Nothing but the lines from the one with "identity before the" down to the one with "let w' := handle env w (amb, request) in" should be returned, exactly and with both ends included, from the material below.
++++ RECORDS SUPPLIED ++++
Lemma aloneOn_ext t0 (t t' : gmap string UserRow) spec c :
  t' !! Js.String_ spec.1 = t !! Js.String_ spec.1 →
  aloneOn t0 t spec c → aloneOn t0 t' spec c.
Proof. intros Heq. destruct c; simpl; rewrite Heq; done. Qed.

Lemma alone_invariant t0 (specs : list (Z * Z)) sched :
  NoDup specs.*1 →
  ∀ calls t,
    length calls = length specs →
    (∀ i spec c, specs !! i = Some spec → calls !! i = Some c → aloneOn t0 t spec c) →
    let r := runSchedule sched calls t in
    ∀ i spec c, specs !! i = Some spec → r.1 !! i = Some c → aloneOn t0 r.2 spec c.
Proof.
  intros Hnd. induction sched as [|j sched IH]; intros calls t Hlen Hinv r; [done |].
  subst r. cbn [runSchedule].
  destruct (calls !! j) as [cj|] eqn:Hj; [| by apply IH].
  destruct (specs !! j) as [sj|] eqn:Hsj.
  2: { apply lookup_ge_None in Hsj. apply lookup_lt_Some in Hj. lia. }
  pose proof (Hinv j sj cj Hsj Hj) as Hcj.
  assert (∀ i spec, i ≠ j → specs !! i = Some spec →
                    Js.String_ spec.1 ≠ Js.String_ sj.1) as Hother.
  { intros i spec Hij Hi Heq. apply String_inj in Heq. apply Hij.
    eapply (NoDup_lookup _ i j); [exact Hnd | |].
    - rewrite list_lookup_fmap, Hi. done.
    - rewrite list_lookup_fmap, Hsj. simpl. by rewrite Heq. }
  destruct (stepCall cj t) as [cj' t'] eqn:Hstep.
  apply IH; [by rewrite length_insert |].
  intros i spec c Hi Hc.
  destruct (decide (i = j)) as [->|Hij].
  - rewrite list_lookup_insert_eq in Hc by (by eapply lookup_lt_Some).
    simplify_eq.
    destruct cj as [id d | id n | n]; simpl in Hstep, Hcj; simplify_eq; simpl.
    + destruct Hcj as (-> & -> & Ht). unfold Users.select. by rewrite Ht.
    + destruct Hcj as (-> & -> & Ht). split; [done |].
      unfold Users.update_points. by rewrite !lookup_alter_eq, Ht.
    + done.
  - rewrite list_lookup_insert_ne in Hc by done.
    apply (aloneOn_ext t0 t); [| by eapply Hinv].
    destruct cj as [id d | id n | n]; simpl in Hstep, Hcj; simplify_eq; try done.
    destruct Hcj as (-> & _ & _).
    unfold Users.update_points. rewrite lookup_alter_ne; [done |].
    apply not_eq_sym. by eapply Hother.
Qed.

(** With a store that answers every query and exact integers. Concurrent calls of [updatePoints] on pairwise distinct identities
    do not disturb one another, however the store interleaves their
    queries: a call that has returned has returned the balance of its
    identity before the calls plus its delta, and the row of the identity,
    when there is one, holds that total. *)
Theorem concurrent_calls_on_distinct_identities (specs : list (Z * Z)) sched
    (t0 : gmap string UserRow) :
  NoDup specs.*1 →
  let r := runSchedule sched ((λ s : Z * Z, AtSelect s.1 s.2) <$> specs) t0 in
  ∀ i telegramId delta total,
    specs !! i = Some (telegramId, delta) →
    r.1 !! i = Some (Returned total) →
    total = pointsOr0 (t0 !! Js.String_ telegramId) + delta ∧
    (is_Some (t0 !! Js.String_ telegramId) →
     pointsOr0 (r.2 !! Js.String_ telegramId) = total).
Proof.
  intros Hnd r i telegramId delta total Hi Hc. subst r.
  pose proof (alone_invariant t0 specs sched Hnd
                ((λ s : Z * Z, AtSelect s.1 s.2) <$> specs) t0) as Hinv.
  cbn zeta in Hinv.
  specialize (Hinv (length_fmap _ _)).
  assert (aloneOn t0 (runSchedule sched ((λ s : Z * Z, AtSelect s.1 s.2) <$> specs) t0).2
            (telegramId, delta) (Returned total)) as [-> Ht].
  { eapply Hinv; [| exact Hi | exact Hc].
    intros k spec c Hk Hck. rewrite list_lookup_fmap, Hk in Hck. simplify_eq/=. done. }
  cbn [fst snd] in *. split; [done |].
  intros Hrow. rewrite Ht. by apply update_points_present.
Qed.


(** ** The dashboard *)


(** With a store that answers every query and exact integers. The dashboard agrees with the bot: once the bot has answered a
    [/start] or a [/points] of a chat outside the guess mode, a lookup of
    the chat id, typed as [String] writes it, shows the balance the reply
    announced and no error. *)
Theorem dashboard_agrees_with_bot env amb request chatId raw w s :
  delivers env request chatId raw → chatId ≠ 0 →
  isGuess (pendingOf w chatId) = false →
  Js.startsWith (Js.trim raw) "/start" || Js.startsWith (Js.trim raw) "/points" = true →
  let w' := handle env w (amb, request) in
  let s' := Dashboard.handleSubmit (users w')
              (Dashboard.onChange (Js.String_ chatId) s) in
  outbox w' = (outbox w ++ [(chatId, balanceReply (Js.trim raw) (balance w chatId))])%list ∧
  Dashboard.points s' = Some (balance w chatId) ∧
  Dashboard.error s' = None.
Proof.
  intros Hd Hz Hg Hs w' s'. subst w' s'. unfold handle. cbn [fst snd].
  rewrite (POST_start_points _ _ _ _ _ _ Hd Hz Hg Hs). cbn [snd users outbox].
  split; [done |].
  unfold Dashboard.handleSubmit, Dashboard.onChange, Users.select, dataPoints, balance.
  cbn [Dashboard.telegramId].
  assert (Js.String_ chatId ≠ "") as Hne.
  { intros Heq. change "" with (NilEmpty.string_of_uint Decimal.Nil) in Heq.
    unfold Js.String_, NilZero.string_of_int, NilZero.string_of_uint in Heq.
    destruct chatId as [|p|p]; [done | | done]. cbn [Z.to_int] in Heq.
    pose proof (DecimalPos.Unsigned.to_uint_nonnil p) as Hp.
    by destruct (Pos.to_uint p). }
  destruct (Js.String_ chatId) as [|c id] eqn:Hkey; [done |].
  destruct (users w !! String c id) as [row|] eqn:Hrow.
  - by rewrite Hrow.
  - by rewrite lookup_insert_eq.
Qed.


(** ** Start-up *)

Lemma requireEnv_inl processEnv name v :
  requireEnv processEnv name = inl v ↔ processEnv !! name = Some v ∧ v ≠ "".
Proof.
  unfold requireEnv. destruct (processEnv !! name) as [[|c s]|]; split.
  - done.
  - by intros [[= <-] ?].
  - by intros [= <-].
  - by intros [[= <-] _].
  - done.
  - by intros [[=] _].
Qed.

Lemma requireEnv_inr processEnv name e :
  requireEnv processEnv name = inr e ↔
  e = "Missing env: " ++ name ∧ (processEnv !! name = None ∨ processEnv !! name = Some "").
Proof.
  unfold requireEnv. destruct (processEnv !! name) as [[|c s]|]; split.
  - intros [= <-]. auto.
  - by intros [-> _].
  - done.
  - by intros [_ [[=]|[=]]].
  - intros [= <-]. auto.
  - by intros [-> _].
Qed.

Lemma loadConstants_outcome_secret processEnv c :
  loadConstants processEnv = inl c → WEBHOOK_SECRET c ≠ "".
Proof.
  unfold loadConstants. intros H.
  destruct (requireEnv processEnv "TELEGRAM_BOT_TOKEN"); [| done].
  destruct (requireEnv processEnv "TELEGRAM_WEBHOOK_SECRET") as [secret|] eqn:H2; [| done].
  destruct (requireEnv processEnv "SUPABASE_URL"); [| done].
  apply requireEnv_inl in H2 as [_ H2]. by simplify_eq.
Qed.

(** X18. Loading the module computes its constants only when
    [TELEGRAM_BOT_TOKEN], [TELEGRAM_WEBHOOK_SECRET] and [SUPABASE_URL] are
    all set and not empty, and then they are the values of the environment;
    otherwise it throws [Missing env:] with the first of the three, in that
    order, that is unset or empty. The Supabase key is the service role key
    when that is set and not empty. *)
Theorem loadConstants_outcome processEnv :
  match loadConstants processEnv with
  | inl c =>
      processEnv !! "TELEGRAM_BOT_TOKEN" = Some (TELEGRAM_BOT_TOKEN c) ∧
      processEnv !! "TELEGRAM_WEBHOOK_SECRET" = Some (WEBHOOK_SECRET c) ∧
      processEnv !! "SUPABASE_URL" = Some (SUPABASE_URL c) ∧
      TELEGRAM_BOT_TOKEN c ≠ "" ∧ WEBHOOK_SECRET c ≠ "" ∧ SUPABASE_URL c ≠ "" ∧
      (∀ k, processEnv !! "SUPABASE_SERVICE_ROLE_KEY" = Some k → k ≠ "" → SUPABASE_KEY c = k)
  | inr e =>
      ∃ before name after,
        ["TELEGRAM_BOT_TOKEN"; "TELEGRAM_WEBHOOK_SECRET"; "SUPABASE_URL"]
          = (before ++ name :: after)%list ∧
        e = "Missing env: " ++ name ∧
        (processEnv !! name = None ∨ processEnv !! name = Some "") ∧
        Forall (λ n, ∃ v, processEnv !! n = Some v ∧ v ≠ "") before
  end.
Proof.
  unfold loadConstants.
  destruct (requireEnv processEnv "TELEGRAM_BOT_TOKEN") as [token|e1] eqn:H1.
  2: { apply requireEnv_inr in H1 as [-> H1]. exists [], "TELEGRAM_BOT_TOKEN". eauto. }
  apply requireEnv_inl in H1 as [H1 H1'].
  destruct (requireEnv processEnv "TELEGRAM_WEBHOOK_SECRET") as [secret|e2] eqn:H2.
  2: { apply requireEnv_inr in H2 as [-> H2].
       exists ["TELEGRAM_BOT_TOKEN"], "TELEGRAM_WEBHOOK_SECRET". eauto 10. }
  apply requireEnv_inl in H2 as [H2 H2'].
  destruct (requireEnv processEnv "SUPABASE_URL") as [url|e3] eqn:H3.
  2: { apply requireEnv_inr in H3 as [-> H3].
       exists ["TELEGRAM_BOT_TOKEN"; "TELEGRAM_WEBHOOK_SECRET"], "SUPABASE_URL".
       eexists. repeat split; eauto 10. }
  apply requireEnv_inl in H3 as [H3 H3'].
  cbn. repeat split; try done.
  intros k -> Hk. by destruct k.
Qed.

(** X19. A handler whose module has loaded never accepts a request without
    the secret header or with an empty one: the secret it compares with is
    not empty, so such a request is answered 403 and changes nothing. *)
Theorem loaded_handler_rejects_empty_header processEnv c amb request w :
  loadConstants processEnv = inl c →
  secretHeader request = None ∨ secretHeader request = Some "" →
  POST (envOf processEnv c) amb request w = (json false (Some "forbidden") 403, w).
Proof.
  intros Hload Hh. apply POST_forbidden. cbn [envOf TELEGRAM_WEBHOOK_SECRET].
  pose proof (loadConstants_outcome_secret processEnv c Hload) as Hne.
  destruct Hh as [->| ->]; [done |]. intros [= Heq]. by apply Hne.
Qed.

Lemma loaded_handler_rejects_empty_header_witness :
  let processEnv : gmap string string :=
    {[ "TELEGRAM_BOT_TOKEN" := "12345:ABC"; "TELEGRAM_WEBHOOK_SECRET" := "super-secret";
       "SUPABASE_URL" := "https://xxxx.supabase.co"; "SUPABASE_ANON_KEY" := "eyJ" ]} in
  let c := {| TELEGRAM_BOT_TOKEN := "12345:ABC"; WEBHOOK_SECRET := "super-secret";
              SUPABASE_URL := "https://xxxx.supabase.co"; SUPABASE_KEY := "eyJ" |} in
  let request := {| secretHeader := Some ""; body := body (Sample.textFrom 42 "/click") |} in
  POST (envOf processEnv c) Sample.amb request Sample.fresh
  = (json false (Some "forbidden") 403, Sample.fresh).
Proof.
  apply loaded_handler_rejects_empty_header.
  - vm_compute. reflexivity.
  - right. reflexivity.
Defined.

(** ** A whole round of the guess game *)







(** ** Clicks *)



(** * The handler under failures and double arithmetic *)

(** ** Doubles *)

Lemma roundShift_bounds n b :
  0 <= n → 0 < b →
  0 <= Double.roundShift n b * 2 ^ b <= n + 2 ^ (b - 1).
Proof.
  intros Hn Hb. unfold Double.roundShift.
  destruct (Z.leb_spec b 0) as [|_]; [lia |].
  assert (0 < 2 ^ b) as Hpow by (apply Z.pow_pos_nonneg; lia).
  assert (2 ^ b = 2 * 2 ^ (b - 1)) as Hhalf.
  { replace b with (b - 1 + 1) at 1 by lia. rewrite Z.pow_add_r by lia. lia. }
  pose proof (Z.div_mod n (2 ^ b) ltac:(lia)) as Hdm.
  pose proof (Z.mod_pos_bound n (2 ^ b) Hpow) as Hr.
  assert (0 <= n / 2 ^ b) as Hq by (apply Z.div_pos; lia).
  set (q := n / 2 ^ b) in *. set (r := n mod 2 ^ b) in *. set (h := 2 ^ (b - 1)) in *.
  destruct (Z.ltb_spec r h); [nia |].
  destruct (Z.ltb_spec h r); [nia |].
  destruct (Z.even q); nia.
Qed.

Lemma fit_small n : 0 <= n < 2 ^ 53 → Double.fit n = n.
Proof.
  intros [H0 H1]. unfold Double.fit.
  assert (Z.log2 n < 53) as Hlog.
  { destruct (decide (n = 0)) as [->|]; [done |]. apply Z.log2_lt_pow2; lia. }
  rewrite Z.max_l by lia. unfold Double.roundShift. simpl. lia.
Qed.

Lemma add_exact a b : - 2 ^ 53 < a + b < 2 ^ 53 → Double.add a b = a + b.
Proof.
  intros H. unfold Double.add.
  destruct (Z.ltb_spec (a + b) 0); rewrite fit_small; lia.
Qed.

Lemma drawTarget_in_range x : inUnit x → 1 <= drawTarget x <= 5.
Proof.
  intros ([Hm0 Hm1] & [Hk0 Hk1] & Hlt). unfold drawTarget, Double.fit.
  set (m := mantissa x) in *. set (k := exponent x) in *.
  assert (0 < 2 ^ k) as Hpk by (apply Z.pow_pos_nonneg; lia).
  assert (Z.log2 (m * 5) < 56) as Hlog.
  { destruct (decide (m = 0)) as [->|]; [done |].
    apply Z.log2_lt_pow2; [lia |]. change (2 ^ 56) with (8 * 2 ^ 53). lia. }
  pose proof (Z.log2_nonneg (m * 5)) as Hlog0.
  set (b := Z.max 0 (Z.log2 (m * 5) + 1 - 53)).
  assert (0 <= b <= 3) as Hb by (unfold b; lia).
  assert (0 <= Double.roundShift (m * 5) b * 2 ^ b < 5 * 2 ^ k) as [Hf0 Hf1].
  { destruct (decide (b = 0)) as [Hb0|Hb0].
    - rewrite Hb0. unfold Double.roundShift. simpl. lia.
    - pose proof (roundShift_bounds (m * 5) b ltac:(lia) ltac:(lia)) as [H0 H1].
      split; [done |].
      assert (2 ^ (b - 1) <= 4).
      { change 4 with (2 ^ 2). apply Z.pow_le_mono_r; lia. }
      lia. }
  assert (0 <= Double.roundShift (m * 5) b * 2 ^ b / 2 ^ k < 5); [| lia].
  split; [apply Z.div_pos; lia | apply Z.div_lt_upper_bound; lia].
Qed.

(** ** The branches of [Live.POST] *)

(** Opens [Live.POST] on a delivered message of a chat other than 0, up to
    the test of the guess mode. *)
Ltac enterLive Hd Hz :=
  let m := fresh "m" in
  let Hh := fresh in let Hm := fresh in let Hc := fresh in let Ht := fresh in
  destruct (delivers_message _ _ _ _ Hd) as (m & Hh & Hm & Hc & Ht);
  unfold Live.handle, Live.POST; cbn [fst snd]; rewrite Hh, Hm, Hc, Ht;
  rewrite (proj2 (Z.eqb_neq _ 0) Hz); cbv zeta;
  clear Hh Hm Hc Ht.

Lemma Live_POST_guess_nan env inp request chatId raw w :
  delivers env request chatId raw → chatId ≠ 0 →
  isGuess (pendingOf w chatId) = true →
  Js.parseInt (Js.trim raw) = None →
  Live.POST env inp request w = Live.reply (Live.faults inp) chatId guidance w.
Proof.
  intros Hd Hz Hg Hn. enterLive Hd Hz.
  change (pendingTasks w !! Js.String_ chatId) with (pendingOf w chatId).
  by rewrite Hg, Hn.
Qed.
++++
◆ **SOLUTION FOR THIS EXERCISE**
    identity before the calls plus its delta, and the row of the identity,
    when there is one, holds that total. *)
Theorem concurrent_calls_on_distinct_identities (specs : list (Z * Z)) sched
    (t0 : gmap string UserRow) :
  NoDup specs.*1 →
  let r := runSchedule sched ((λ s : Z * Z, AtSelect s.1 s.2) <$> specs) t0 in
  ∀ i telegramId delta total,
    specs !! i = Some (telegramId, delta) →
    r.1 !! i = Some (Returned total) →
    total = pointsOr0 (t0 !! Js.String_ telegramId) + delta ∧
    (is_Some (t0 !! Js.String_ telegramId) →
     pointsOr0 (r.2 !! Js.String_ telegramId) = total).
Proof.
  intros Hnd r i telegramId delta total Hi Hc. subst r.
  pose proof (alone_invariant t0 specs sched Hnd
                ((λ s : Z * Z, AtSelect s.1 s.2) <$> specs) t0) as Hinv.
  cbn zeta in Hinv.
  specialize (Hinv (length_fmap _ _)).
  assert (aloneOn t0 (runSchedule sched ((λ s : Z * Z, AtSelect s.1 s.2) <$> specs) t0).2
            (telegramId, delta) (Returned total)) as [-> Ht].
  { eapply Hinv; [| exact Hi | exact Hc].
    intros k spec c Hk Hck. rewrite list_lookup_fmap, Hk in Hck. simplify_eq/=. done. }
  cbn [fst snd] in *. split; [done |].
  intros Hrow. rewrite Ht. by apply update_points_present.
Qed.


(** ** The dashboard *)


(** With a store that answers every query and exact integers. The dashboard agrees with the bot: once the bot has answered a
    [/start] or a [/points] of a chat outside the guess mode, a lookup of
    the chat id, typed as [String] writes it, shows the balance the reply
    announced and no error. *)
Theorem dashboard_agrees_with_bot env amb request chatId raw w s :
  delivers env request chatId raw → chatId ≠ 0 →
  isGuess (pendingOf w chatId) = false →
  Js.startsWith (Js.trim raw) "/start" || Js.startsWith (Js.trim raw) "/points" = true →
  let w' := handle env w (amb, request) in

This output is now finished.